### Task statement
Copy out exactly the lines below that run from the one holding "([volume_dtype]); line 33" to the one holding "From Stdlib Require", keeping both of those lines and no others.

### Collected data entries
(** * Indicator engine and backtest simulator of the stock simulation backend

    A shallow embedding of [backend/app/indicators.py] and
    [backend/app/backtest.py].

    Numbers.  The program computes on IEEE binary64 values held in pandas
    columns.  They are modelled by the type [float]: a missing value
    ([NaN]), the two infinities, or a finite number.  Finite numbers are
    exact rationals ([Qc]), so rounding, overflow and the sign of zero are
    outside the model; the special values follow the IEEE rules that numpy
    applies ([inf - inf] is [NaN], [x / inf] is [0], comparisons with [NaN]
    are false, ...).

    Dtypes.  A pandas column has a dtype.  The columns of prices and all
    the columns the program computes from them are float64.  The volume
    column is float64, int64 or uint64: the CSV reader gives a column of
    whole numbers the dtype int64 (uint64 when a value is [2^63] or more),
    and on such a column numpy computes on 64-bit integers, which wrap
    around.  The frame records the dtype of its volume column
    ([volume_dtype]); line 33 (the running sum of the volume) and
    lines 46-47 (the signed volume and its running sum) follow it.  The
    cells of an integer column are held as the numbers they are.

    Frames.  A pandas DataFrame is an index (one timestamp per row) and a
    dictionary from column names to columns.  A lookup of an absent column
    or of a position out of range raises in Python; the embedding returns
    [None] there. *)

From Stdlib Require Import QArith Qcanon Qround Lqa.
From stdpp Require Import base numbers option list strings gmap sorting.

Local Open Scope Qc_scope.

(** ** Floating-point values *)

Inductive float : Type :=
| NaN
| NInf
| Fin (q : Qc)
| PInf.

Global Instance float_eq_dec : EqDecision float.
Proof. solve_decision. Defined.

(** An integer literal of the program as a rational and as a float. *)
Definition zq (n : Z) : Qc := Qc_of_Z n.
Definition num (n : Z) : float := Fin (zq n).

Definition isnan (x : float) : bool :=
  match x with NaN => true | _ => false end.

Definition isinf (x : float) : bool :=
  match x with NInf | PInf => true | _ => false end.

Definition fneg (x : float) : float :=
  match x with
  | NaN => NaN
  | NInf => PInf
  | Fin a => Fin (- a)
  | PInf => NInf
  end.

Definition fadd (x y : float) : float :=
  match x, y with
  | NaN, _ | _, NaN => NaN
  | PInf, NInf | NInf, PInf => NaN
  | PInf, _ | _, PInf => PInf
  | NInf, _ | _, NInf => NInf
  | Fin a, Fin b => Fin (a + b)
  end.

Definition fsub (x y : float) : float := fadd x (fneg y).

(** The infinity with the sign of [a], or [NaN] for [a = 0]. *)
Definition signed_inf (a : Qc) (pos neg : float) : float :=
  match a ?= 0 with
  | Gt => pos
  | Lt => neg
  | Eq => NaN
  end.

Definition fmul (x y : float) : float :=
  match x, y with
  | NaN, _ | _, NaN => NaN
  | Fin a, Fin b => Fin (a * b)
  | Fin a, PInf | PInf, Fin a => signed_inf a PInf NInf
  | Fin a, NInf | NInf, Fin a => signed_inf a NInf PInf
  | PInf, PInf | NInf, NInf => PInf
  | PInf, NInf | NInf, PInf => NInf
  end.

Definition fdiv (x y : float) : float :=
  match x, y with
  | NaN, _ | _, NaN => NaN
  | Fin a, Fin b =>
      if decide (b = 0) then signed_inf a PInf NInf else Fin (a / b)
  | Fin _, (PInf | NInf) => Fin 0
  | PInf, Fin b => if decide (b < 0) then NInf else PInf
  | NInf, Fin b => if decide (b < 0) then PInf else NInf
  | (PInf | NInf), (PInf | NInf) => NaN
  end.

Definition fabs (x : float) : float :=
  match x with
  | NaN => NaN
  | NInf | PInf => PInf
  | Fin a => Fin (if decide (a < 0) then - a else a)
  end.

### Result below
    ([volume_dtype]); line 33 (the running sum of the volume) and
    lines 46-47 (the signed volume and its running sum) follow it.  The
    cells of an integer column are held as the numbers they are.

    Frames.  A pandas DataFrame is an index (one timestamp per row) and a
    dictionary from column names to columns.  A lookup of an absent column
    or of a position out of range raises in Python; the embedding returns
    [None] there. *)

From Stdlib Require Import QArith Qcanon Qround Lqa.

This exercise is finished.